AIM OF THE TASK:
Write out all of the entries exactly, please.
═══ STORED DATA
(** X21: once it has arguments, [framework_patterns] raises only when the
    framework it is given is none of the six and has no text to put in the
    answer.  For a framework that is none of the six, a missing one too, it
    answers that no pattern was found, naming what it was given; for one of
    the six the answer starts with a title in which the name is capitalized. *)
Theorem framework_patterns_answers (args : value) :
  nullish args = false ->
  (~ In (get args "framework") (map VStr frameworks) ->
   (forall shown,
       ToString (get args "framework") = Ok shown ->
       handleFrameworkPatterns snippet args
       = Ok ("No patterns found for framework: " ++ shown))
   /\ (forall error,
         ToString (get args "framework") = Throw error ->
         handleFrameworkPatterns snippet args = Throw error))
  /\ (forall name, get args "framework" = VStr name -> In name frameworks ->
        exists rest,
          handleFrameworkPatterns snippet args
          = Ok (("## 📚 " ++ capitalize name ++ " TypeScript Patterns" ++ nl ++ nl) ++ rest))
  /\ ((exists text, handleFrameworkPatterns snippet args = Ok text)
      <-> exists shown, ToString (get args "framework") = Ok shown).
Proof.
  intros Hargs. set (framework := get args "framework").
  assert (Hunknown : ~ In framework (map VStr frameworks) ->
                     handleFrameworkPatterns snippet args
                     = (shown <- ToString framework ;;
                        Ok ("No patterns found for framework: " ++ shown))).
  { intros Hno. unfold handleFrameworkPatterns. rewrite destructure_ok by assumption.
    cbn [bind]. fold framework. now rewrite (getPatterns_unknown framework Hno). }
  assert (Hknown : forall name, framework = VStr name -> In name frameworks ->
             exists rest,
               handleFrameworkPatterns snippet args
               = Ok (("## 📚 " ++ capitalize name ++ " TypeScript Patterns" ++ nl ++ nl)
                     ++ rest)).
  { intros name Hname Hin.
    assert (Hmem : In framework (map VStr frameworks)) by (rewrite Hname; now apply in_map).
    destruct (getPatterns_known framework Hmem)
      as (name' & p & rest & Hname' & Hpatterns & _).
    unfold handleFrameworkPatterns. rewrite destructure_ok by assumption.
    cbn [bind]. fold framework. rewrite Hpatterns, Hname. cbn [length Nat.eqb capitalized bind].
    match goal with
    | |- exists r, Ok (fold_left ?f ?l ?start) = _ =>
        destruct (fold_append_prefix l start) as [tail ->]
    end.
    now exists tail. }
  split; [|split; [exact Hknown|]].
  - intros Hno. rewrite (Hunknown Hno). split; intros shown ->; reflexivity.
  - assert (Hdec : (exists name, framework = VStr name /\ In name frameworks)
                   \/ ~ In framework (map VStr frameworks)).
    { destruct framework as [| |b|n|name|items|props] eqn:E;
        try (right; simpl; intros H0;
             repeat (destruct H0 as [H0|H0]; [discriminate|]); exact H0).
      destruct (in_dec string_dec name frameworks) as [Hin|Hout]; [left; eauto|].
      right. intros Hin. apply in_map_iff in Hin as (x & [= ->] & Hx). contradiction. }
    destruct Hdec as [(name & Hname & Hin)|Hno].
    + destruct (Hknown name Hname Hin) as (rest & ->). rewrite Hname.
      split; intros _; eexists; reflexivity.
    + rewrite (Hunknown Hno). destruct (ToString framework) as [shown|error].
      * split; intros _; eexists; reflexivity.
      * split; intros (text & Htext); discriminate.
Qed.

End Loop.

(** ** The first server *)

Section First.
Context {rt : Runtime}.
Import TSPilotMCP Shapes.

(** The first server answers every request that is not [null] with the
    identifier of the request and a result or an error. *)
Lemma first_handleRequest_spec (request : value) :
  nullish request = false ->
  exists response,
    FirstServer.handleRequest request = Ok response
    /\ jsonrpc response = Some "2.0"
    /\ id response = get request "id" /\ has_outcome response.
Proof.
  intros Hrequest.
  unfold FirstServer.handleRequest, FirstServer.initialize, FirstServer.listTools,
    FirstServer.callTool.
  rewrite !prop_get by assumption. cbn [bind].
  destruct (is_string (get request "method") "initialize");
    [simpl; eexists; split; [reflexivity | split; [reflexivity | apply success_outcome]]|].
  destruct (is_string (get request "method") "tools/list");
    [simpl; eexists; split; [reflexivity | split; [reflexivity | apply success_outcome]]|].
  destruct (is_string (get request "method") "tools/call").
  - destruct (nullish (get request "params")) eqn:Hparams.
    + rewrite destructure_nullish by assumption. simpl.
      eexists; split; [reflexivity | split; [reflexivity | apply failure_outcome]].
    + rewrite destructure_ok by assumption. simpl.
      eexists; split; [reflexivity | split; [reflexivity | apply success_outcome]].
  - destruct (ToString (get request "method")) as [shown|error]; simpl;
      eexists; (split; [reflexivity | split; [reflexivity | apply failure_outcome]]).
Qed.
══════
EXERCISE RESULT:
(** X21: once it has arguments, [framework_patterns] raises only when the
    framework it is given is none of the six and has no text to put in the
    answer.  For a framework that is none of the six, a missing one too, it
    answers that no pattern was found, naming what it was given; for one of
    the six the answer starts with a title in which the name is capitalized. *)
Theorem framework_patterns_answers (args : value) :
  nullish args = false ->
  (~ In (get args "framework") (map VStr frameworks) ->
   (forall shown,
       ToString (get args "framework") = Ok shown ->
       handleFrameworkPatterns snippet args
       = Ok ("No patterns found for framework: " ++ shown))
   /\ (forall error,
         ToString (get args "framework") = Throw error ->
         handleFrameworkPatterns snippet args = Throw error))
  /\ (forall name, get args "framework" = VStr name -> In name frameworks ->
        exists rest,
          handleFrameworkPatterns snippet args
          = Ok (("## 📚 " ++ capitalize name ++ " TypeScript Patterns" ++ nl ++ nl) ++ rest))
  /\ ((exists text, handleFrameworkPatterns snippet args = Ok text)
      <-> exists shown, ToString (get args "framework") = Ok shown).
Proof.
  intros Hargs. set (framework := get args "framework").
  assert (Hunknown : ~ In framework (map VStr frameworks) ->
                     handleFrameworkPatterns snippet args
                     = (shown <- ToString framework ;;
                        Ok ("No patterns found for framework: " ++ shown))).
  { intros Hno. unfold handleFrameworkPatterns. rewrite destructure_ok by assumption.
    cbn [bind]. fold framework. now rewrite (getPatterns_unknown framework Hno). }
  assert (Hknown : forall name, framework = VStr name -> In name frameworks ->
             exists rest,
               handleFrameworkPatterns snippet args
               = Ok (("## 📚 " ++ capitalize name ++ " TypeScript Patterns" ++ nl ++ nl)
                     ++ rest)).
  { intros name Hname Hin.
    assert (Hmem : In framework (map VStr frameworks)) by (rewrite Hname; now apply in_map).
    destruct (getPatterns_known framework Hmem)
      as (name' & p & rest & Hname' & Hpatterns & _).
    unfold handleFrameworkPatterns. rewrite destructure_ok by assumption.
    cbn [bind]. fold framework. rewrite Hpatterns, Hname. cbn [length Nat.eqb capitalized bind].
    match goal with
    | |- exists r, Ok (fold_left ?f ?l ?start) = _ =>
        destruct (fold_append_prefix l start) as [tail ->]
    end.
    now exists tail. }
  split; [|split; [exact Hknown|]].
  - intros Hno. rewrite (Hunknown Hno). split; intros shown ->; reflexivity.
  - assert (Hdec : (exists name, framework = VStr name /\ In name frameworks)
                   \/ ~ In framework (map VStr frameworks)).
    { destruct framework as [| |b|n|name|items|props] eqn:E;
        try (right; simpl; intros H0;
             repeat (destruct H0 as [H0|H0]; [discriminate|]); exact H0).
      destruct (in_dec string_dec name frameworks) as [Hin|Hout]; [left; eauto|].
      right. intros Hin. apply in_map_iff in Hin as (x & [= ->] & Hx). contradiction. }
    destruct Hdec as [(name & Hname & Hin)|Hno].
    + destruct (Hknown name Hname Hin) as (rest & ->). rewrite Hname.
      split; intros _; eexists; reflexivity.
    + rewrite (Hunknown Hno). destruct (ToString framework) as [shown|error].
      * split; intros _; eexists; reflexivity.
      * split; intros (text & Htext); discriminate.
Qed.

End Loop.

(** ** The first server *)

Section First.
Context {rt : Runtime}.
Import TSPilotMCP Shapes.

(** The first server answers every request that is not [null] with the
    identifier of the request and a result or an error. *)
Lemma first_handleRequest_spec (request : value) :
  nullish request = false ->
  exists response,
    FirstServer.handleRequest request = Ok response
    /\ jsonrpc response = Some "2.0"
    /\ id response = get request "id" /\ has_outcome response.
Proof.
  intros Hrequest.
  unfold FirstServer.handleRequest, FirstServer.initialize, FirstServer.listTools,
    FirstServer.callTool.
  rewrite !prop_get by assumption. cbn [bind].
  destruct (is_string (get request "method") "initialize");
    [simpl; eexists; split; [reflexivity | split; [reflexivity | apply success_outcome]]|].
  destruct (is_string (get request "method") "tools/list");
    [simpl; eexists; split; [reflexivity | split; [reflexivity | apply success_outcome]]|].
  destruct (is_string (get request "method") "tools/call").
  - destruct (nullish (get request "params")) eqn:Hparams.
    + rewrite destructure_nullish by assumption. simpl.
      eexists; split; [reflexivity | split; [reflexivity | apply failure_outcome]].
    + rewrite destructure_ok by assumption. simpl.
      eexists; split; [reflexivity | split; [reflexivity | apply success_outcome]].
  - destruct (ToString (get request "method")) as [shown|error]; simpl;
      eexists; (split; [reflexivity | split; [reflexivity | apply failure_outcome]]).
Qed.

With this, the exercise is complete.